Robert Vere de Vere
Robert Stephen Vere de Vere was an Irish judge in the British Colonial Service.
He was the son of Major Aubrey Stephen Vere O’Brien of Adare, Limerick, Ireland and changed his surname to de Vere by Royal Licence after inheriting Curragh Chase on the death of his father in 1898. He was educated at Winchester School and Trinity College, Cambridge, where he was awarded B.A. in 1891, and LL.B. in 1894. He then entered the Middle Temple to study law and was "called to the bar" in 1898.
He joined the Colonial Civil Service in Limerick and served as a Magistrate before going to South Africa with the Paget’s Horse Regiment to fight in the Boer War. He later served as Lieutenant in the 5th Battalion of the Royal Sussex Regiment.
On his return he was posted to the Gold Coast as a District Commissioner and then to the Seychelles as Legal Adviser and Crown Prosecutor. During the First World War he was a Military Censor with the British Expeditionary Force. From 1922 to 1926, he was the British Judge in the Anglo-French Condominium of New Hebrides, before serving in Cyprus for two years as President of the District Court.

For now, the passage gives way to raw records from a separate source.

(* ===== verification/MailProperties.v ===== *)
(** * Mail: what a session does

    A session follows a script of commands until the first that fails; with TLS
    configured nothing but the dial and the start of TLS comes before it. *)

From S2P Require Import Prelude Runtime Services Schema Base64 Json Config ConfigDecode Loader LoaderSafety OidcFlow Secrets Mail.

(** ** Scripts *)

Section Scripts.
Context `{Env} {P : Type} `{!SMTPServer P} `{!Boundaries P} `{!MailFormat} `{!MailText}.

Definition answered (cs : list command) : list (command * option error) := map (fun c => (c, None)) cs.

(** The log of a script that stopped: every command but the last succeeded. *)
Definition stopped (cs : list command) (log : list (command * option error)) : Prop :=
  exists done c rest e, cs = done ++ c :: rest /\ log = answered done ++ [(c, Some e)].

(** A statement plays a script, or returns with an error where it stopped. *)
Definition plays (cs : list command) (m : go (Session P) (option error) unit) : Prop := forall w,
  wp m w (fun x w' => match x with
  | inr _ => sent w' = sent w ++ answered cs
  | inl err => err <> None /\ exists log, stopped cs log /\ sent w' = sent w ++ log
  end).

Lemma stopped_app_l cs ds log : stopped cs log -> stopped (cs ++ ds) log.
Proof.
  intros (done & c & rest & e & -> & ->). exists done, c, (rest ++ ds), e. split; [|done].
  by rewrite <- app_assoc.
Qed.
Lemma stopped_app_r cs ds log : stopped ds log -> stopped (cs ++ ds) (answered cs ++ log).
Proof.
  intros (done & c & rest & e & -> & ->). exists (cs ++ done), c, rest, e. unfold answered.
  by rewrite map_app, <- !app_assoc.
Qed.

Lemma plays_nil : plays [] (mret tt).
Proof. intros w. apply wp_ret. by rewrite app_nil_r. Qed.

Lemma plays_must c fail : plays [c] (must c fail).
Proof.
  intros w. unfold must. apply wp_bind. unfold issue, wp. destruct (smtp c (far w)) as [[e|] p]; cbn.
  - split; [done|]. exists [(c, Some e)]. split; [|done]. by exists [], c, [], e.
  - done.
Qed.

Lemma plays_bind cs ds (m n : go (Session P) (option error) unit) :
  plays cs m -> plays ds n -> plays (cs ++ ds) (m ;; n).
Proof.
  intros Hm Hn w. apply wp_bind. specialize (Hm w). unfold wp in *. destruct (m w) as [[err|u] w1]; cbn in *.
  - destruct Hm as (He & log & Hl & Hs). split; [done|]. exists log. split; [by apply stopped_app_l|done].
  - specialize (Hn w1). unfold wp in Hn. destruct (n w1) as [[err|u2] w2]; cbn in *.
    + destruct Hn as (He & log & Hl & Hs). split; [done|]. exists (answered cs ++ log).
      split; [by apply stopped_app_r|]. by rewrite Hs, Hm, <- app_assoc.
    + unfold answered in *. by rewrite Hn, Hm, map_app, <- app_assoc.
Qed.

(** How a script ended: all of it was answered, or an error was reported where it stopped. *)
Definition session_ended (cs : list command) (log : list (command * option error)) (err : option error) : Prop :=
  (err = None /\ log = answered cs) \/ (err <> None /\ stopped cs log).

Definition closes (cs : list command) (m : go (Session P) (option error) (option error)) : Prop := forall w,
  wp m w (fun x w' => exists log, sent w' = sent w ++ log /\ session_ended cs log (merge x)).

Lemma closes_bind cs ds (m : go (Session P) (option error) unit) n :
  plays cs m -> closes ds n -> closes (cs ++ ds) (m ;; n).
Proof.
  intros Hm Hn w. apply wp_bind. specialize (Hm w). unfold wp in *. destruct (m w) as [[err|u] w1]; cbn in *.
  - destruct Hm as (He & log & Hl & Hs). exists log. split; [done|]. right. split; [done|by apply stopped_app_l].
  - specialize (Hn w1). unfold wp in Hn. destruct Hn as (log & Hs & Hl). exists (answered cs ++ log).
    split; [by rewrite Hs, Hm, <- app_assoc|]. unfold session_ended, answered in *. rewrite map_app.
    destruct Hl as [[? ->]|[? ?]]; [by left|]. right. split; [done|by apply stopped_app_r].
Qed.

In 1928 he was transferred to the Seychelles as Chief Justice and acting Governor, creating a diplomatic incident when the outgoing Chief Justice and acting Governor, Justin Louis Devaux, refused to hand over power until his own departure a month later. In 1931 de Vere was posted to Grenada as Chief Justice, retiring in 1935.
He died on 15 September 1936. He had married Isabel Moule, the daughter of the Rev. Handley Moule, Bishop of Durham.